His little friend: Frank Grillo stars in the time-travel action fantasy ‘Boss Level’.
BOSS LEVEL *** (101 minutes) MA
Pity poor Roy Pulver (Frank Grillo) who wakes up each morning with somebody trying to slice off his head.
Sounds unpleasant enough, but for Pulver, a former Special Forces soldier, what is especially annoying is that it’s always the same day.
Yep, folks, it’s yet another film to riff on Groundhog Day, hot on the heels of the current hit Australian rom-com Long Story Short.
And that’d be an issue if the lark wasn’t so much fun, with lots of high-octane action being delivered with just the right comic-book tone and degree of levity to keep the film from taking its time-tripping concept, or its huge body count, too seriously.
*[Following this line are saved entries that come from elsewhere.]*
Lemma skill_path_confined_witness :
  validate_skill_path "./docs//SKILL.md" = Ok tt ∧ normpath "./docs//SKILL.md" = "docs/SKILL.md".
Proof.
  assert (validate_skill_path "./docs//SKILL.md" = Ok tt) as H by (vm_compute; reflexivity).
  split; [exact H|]. destruct (proj2 (skill_path_confined "./docs//SKILL.md") H) as [Hn _].
  rewrite Hn. vm_compute. reflexivity.
Defined.

(** ** Bundles *)

Lemma validate_skills_dicts l bs : validate_skills l = Ok bs → l = PDict <$> bs.
Proof.
  revert bs. induction l as [|v l IH]; intros bs; cbn [validate_skills]; [by intros [= <-]|].
  destruct v as [| | | | | |b]; try done. destruct (pget "files" b); try done.
  intros (paths & _ & Hb)%bind_Ok. destruct (_ && _); [done|].
  apply bind_Ok in Hb as (rest & Hr & [= <-]). by rewrite (IH _ Hr).
Qed.

(** Validation returns what it was given, so what is stored validates again. *)
Lemma validate_skills_stable l bs : validate_skills l = Ok bs → validate_skills (PDict <$> bs) = Ok bs.
Proof. intros Hv. by rewrite <-(validate_skills_dicts _ _ Hv). Qed.

Lemma provider_from_valid `{PyRepr} v p : provider_from v = Ok (Some p) → validate_provider_config p = Ok tt.
Proof.
  destruct v; cbn [provider_from]; try done. intros ([] & Hv & [= <-])%bind_Ok. done.
Qed.

(** ** Catalog invariant: unique ids, validated skills and providers *)

Definition harness_ok (h : HarnessRecord) : Prop :=
  validate_skills (PDict <$> h_skills h) = Ok (h_skills h) ∧
  ∀ p, h_provider h = Some p → validate_provider_config p = Ok tt.

Definition registry_inv (s : MemoryStore) : Prop :=
  dict_wf (st_harnesses s) ∧ ∀ k h, dget k (st_harnesses s) = Some h → h_id h = k ∧ harness_ok h.

Lemma registry_inv_init ttl : registry_inv (MemoryStore_init ttl).
Proof. split; [constructor|done]. Qed.

Lemma save_harness_inv now h s : harness_ok h → registry_inv s → registry_inv (save_harness now h s).1.
Proof.
  intros Hok [Hwf Hid]. split; cbn; [by apply dict_wf_dset|].
  intros k h'. rewrite dget_dset. case_decide as E; [|by apply Hid]. intros [= <-]. by rewrite E.
Qed.

Lemma with_mutable_ok `{PyRepr} body f h : mutable_fields body = Ok f → harness_ok h → harness_ok (with_mutable f h).
Proof.
  unfold mutable_fields.
  intros (? & _ & (? & _ & (? & _ & (sk & Hsk & (? & _ & (? & _ & (? & _ &
    (pv & Hpv & [= <-])%bind_Ok)%bind_Ok)%bind_Ok)%bind_Ok)%bind_Ok)%bind_Ok)%bind_Ok)%bind_Ok [Hs Hp].
  unfold if_in in *. split; cbn.
  - destruct (dget "skills" body); [|by injection Hsk as <-].
    apply bind_Ok in Hsk as (bs & Hbs & [= <-]). by eapply validate_skills_stable.
  - destruct (dget "provider" body); [|by injection Hpv as <-].
    apply bind_Ok in Hpv as (op & Hop & [= <-]). cbn. intros pr ->. by eapply provider_from_valid.
Qed.

Lemma harness_ok_touch now h : harness_ok h → harness_ok (h <| h_updatedAtMs := now |>).
Proof. done. Qed.

(** The identity of a harness does not depend on its mutable fields. *)
Definition same_identity (h h' : HarnessRecord) : Prop :=
  h_id h' = h_id h ∧ h_base h' = h_base h ∧ h_status h' = h_status h ∧ h_createdAtMs h' = h_createdAtMs h ∧
  harness_account_key h' = harness_account_key h.

(** ** The writes in one step *)

Lemma create_harness_cases `{PyRepr} known now hex p body s s' r :
  create_harness known now hex p body s = (s', r) →
  (s' = s ∧ ∃ e, r = Raise e) ∨
  (∃ h, r = Ok h ∧ s' = s <| st_harnesses := dset ("chrn_" +:+ hex) h (st_harnesses s) |> ∧
        h_id h = "chrn_" +:+ hex ∧ h_status h = "active" ∧ harness_account_key h = account_of p ∧
        h_base h ∈ known ∧ harness_ok h).
Proof.
  unfold create_harness. destruct (pget "base" body) as [| | | |base| |]; try (intros [= <- <-]; left; eauto).
  unfold mbind, M_bind, guard_or, lift, ensure.
  destruct (negb (bool_decide (strip base = ""))); [|intros [= <- <-]; left; eauto].
  unfold require_known_base, ensure. case_bool_decide; [|intros [= <- <-]; left; eauto].
  destruct (mutable_fields body) as [f|e] eqn:Ef; [|intros [= <- <-]; left; eauto].
  match goal with |- context [with_mutable f ?h0] => assert (harness_ok (with_mutable f h0)) as Hok end.
  { eapply with_mutable_ok; [exact Ef|]. split; [done|intros ? [=]]. }
  unfold save_harness. intros [= <- <-]. right. eexists. split_and!; [done..|].
  by apply harness_ok_touch.
Qed.

Lemma get_scoped_Ok p id s h :
  get_scoped p id s = Ok h ↔
  dget id (st_harnesses s) = Some h ∧ h_status h ≠ "deleted" ∧ harness_account_key h = account_of p.
Proof.
  unfold get_scoped, get_harness, visible. destruct (dget id (st_harnesses s)) as [h'|]; [|naive_solver].
  repeat case_bool_decide; cbn; naive_solver congruence.
Qed.

Lemma get_scoped_Raise p id s e : get_scoped p id s = Raise e → e = HarnessNotFoundError id.
Proof.
  unfold get_scoped. destruct (get_harness id s); [|by intros [= <-]].
  repeat case_if; try done; by intros [= <-].
Qed.

Lemma update_harness_cases `{PyRepr} known now p id body s s' r :
  registry_inv s → update_harness known now p id body s = (s', r) →
  (s' = s ∧ ∃ e, r = Raise e) ∨
  (∃ h h', get_scoped p id s = Ok h ∧ r = Ok h' ∧
           s' = s <| st_harnesses := dset id h' (st_harnesses s) |> ∧
           same_identity h h' ∧ harness_ok h' ∧ reject_immutable_conflicts h body = Ok tt).
Proof.
  intros [_ Hid]. unfold update_harness, mbind, M_bind, gets, lift.
  destruct (get_scoped p id s) as [h|e] eqn:Eg; [|intros [= <- <-]; left; eauto].
  destruct (reject_immutable_conflicts h body) as [[]|e] eqn:Er; [|intros [= <- <-]; left; eauto].
  match goal with |- context [match ?m with Ok _ => _ | Raise _ => _ end] => destruct m as [[]|e] end;
    [|intros [= <- <-]; left; eauto].
  destruct (mutable_fields body) as [f|e] eqn:Ef; [|intros [= <- <-]; left; eauto].
  destruct (proj1 (get_scoped_Ok _ _ _ _) Eg) as (Hg & _). destruct (Hid _ _ Hg) as [Hk Hok].
  match goal with |- context [with_mutable f ?h0] => assert (harness_ok (with_mutable f h0)) as Hok' end.
  { by eapply with_mutable_ok. }
  unfold save_harness. intros [= <- <-]. right. eexists h, _.
  split_and!; [done|done|by rewrite <-Hk|by split_and!|by apply harness_ok_touch|done].
Qed.

Lemma delete_scoped_cases now p id s s' r :
  registry_inv s → delete_scoped now p id s = (s', r) →
  (s' = s ∧ r = Raise (HarnessNotFoundError id)) ∨
  (∃ h, get_scoped p id s = Ok h ∧ r = Ok tt ∧
        s' = s <| st_harnesses := dset id (h <| h_status := "deleted" |> <| h_updatedAtMs := now |>) (st_harnesses s) |>).
Proof.
  intros [_ Hid]. unfold delete_scoped, mbind, M_bind, gets, lift.
  destruct (get_scoped p id s) as [h|e] eqn:Eg; [|intros [= <- <-]; left; by rewrite (get_scoped_Raise _ _ _ _ Eg)].
  destruct (proj1 (get_scoped_Ok _ _ _ _) Eg) as (Hg & _). destruct (Hid _ _ Hg) as [Hk Hok].
  intros [= <- <-]. right. exists h. split_and!; [done..|]. cbn. by rewrite Hk.
Qed.

(** ** Scope *)

(** The catalog of an account. *)
Definition account_view (a : AccountKey) (s : MemoryStore) : list HarnessRecord := list_harnesses (Some a) s.

Lemma elem_account_view a s h :
  registry_inv s → h ∈ account_view a s ↔ dget (h_id h) (st_harnesses s) = Some h ∧ harness_account_key h = a.
Proof.
  intros [Hwf Hid]. unfold account_view, list_harnesses. rewrite elem_of_keep, bool_decide_eq_true.
  rewrite (elem_dvalues_dget _ _ Hwf). split; [|naive_solver].
  intros [? [k Hk]]. destruct (Hid _ _ Hk) as [<- _]. done.
Qed.

Lemma list_active_view p s :
  list_active p s = keep (λ h, bool_decide (h_status h = "active")) (account_view (account_of p) s).
Proof. done. Qed.

(** A harness the caller can see under an id is in the account's catalog. *)
Lemma scoped_view p id s h :
  registry_inv s →
  dget id (st_harnesses s) = Some h ∧ harness_account_key h = account_of p ↔
  h ∈ account_view (account_of p) s ∧ h_id h = id.
Proof.
  intros Hi. rewrite elem_account_view by done. destruct Hi as [_ Hid]. split.
  - intros [Hk Ha]. destruct (Hid _ _ Hk) as [<- _]. done.
  - intros [[Hk Ha] <-]. done.
Qed.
It’s probably the slickest and slightest film from director Joe Carnahan, whose diverse CV includes writing and directing Narc (a tough, underrated crime drama), The A Team, Smokin’ Aces and The Grey; he also penned Bad Boys for Life and Death Wish.
And for the most part it’s a well-oiled, kill-happy time killer.
Pulver is caught in a space/time anomaly endlessly reliving a rather bothersome day where he is being hunted by an array of assassins.
Repetition has taught him to avoid a bullet here, a sword there, a machine gunning through his apartment window, a sports car with gun-happy killer femmes, even a determined martial arts assassin with a taste for beheading her targets.
So, after scores of deaths, he eventually figures out how to survive long enough to get some inkling as to why he is being subjected to this Hell. In particular he wants to uncover what his ex-wife (Naomi Watts) has to do with it all and how best to get cheesy villain Colonel Clive Ventor (Mel Gibson) off his case.
The fireballs, gunfights and close-in clashes are all choreographed with precision and pizazz, with the super-fit Grillo (also a producer on the film) tumbling through the mayhem with a cheeky insouciance and a sense of comic timing that is as good as his aim.
The only downer with Boss Level is that some of the visual effects used to enhance the car chase sequences are so dodgy they look as though they were done on a laptop with pirated software.
The horrid 2000 remake of H.B. Halicki’s classic car-chase epic Gone in 60 Seconds taught the world that nothing beats staging car sequences practically. Christopher Nolan affirmed that with the brilliant vehicular ballet he staged for the otherwise incomprehensible Tenet.
Did the bottom suddenly fall out of the budget for Boss Level? Or did Carnahan really think this stuff looked OK?
Whatever the case, it’s the one major flub in an otherwise enjoyable collision of Groundhog Day and the type of giddy action film Mel Gibson once specialised in.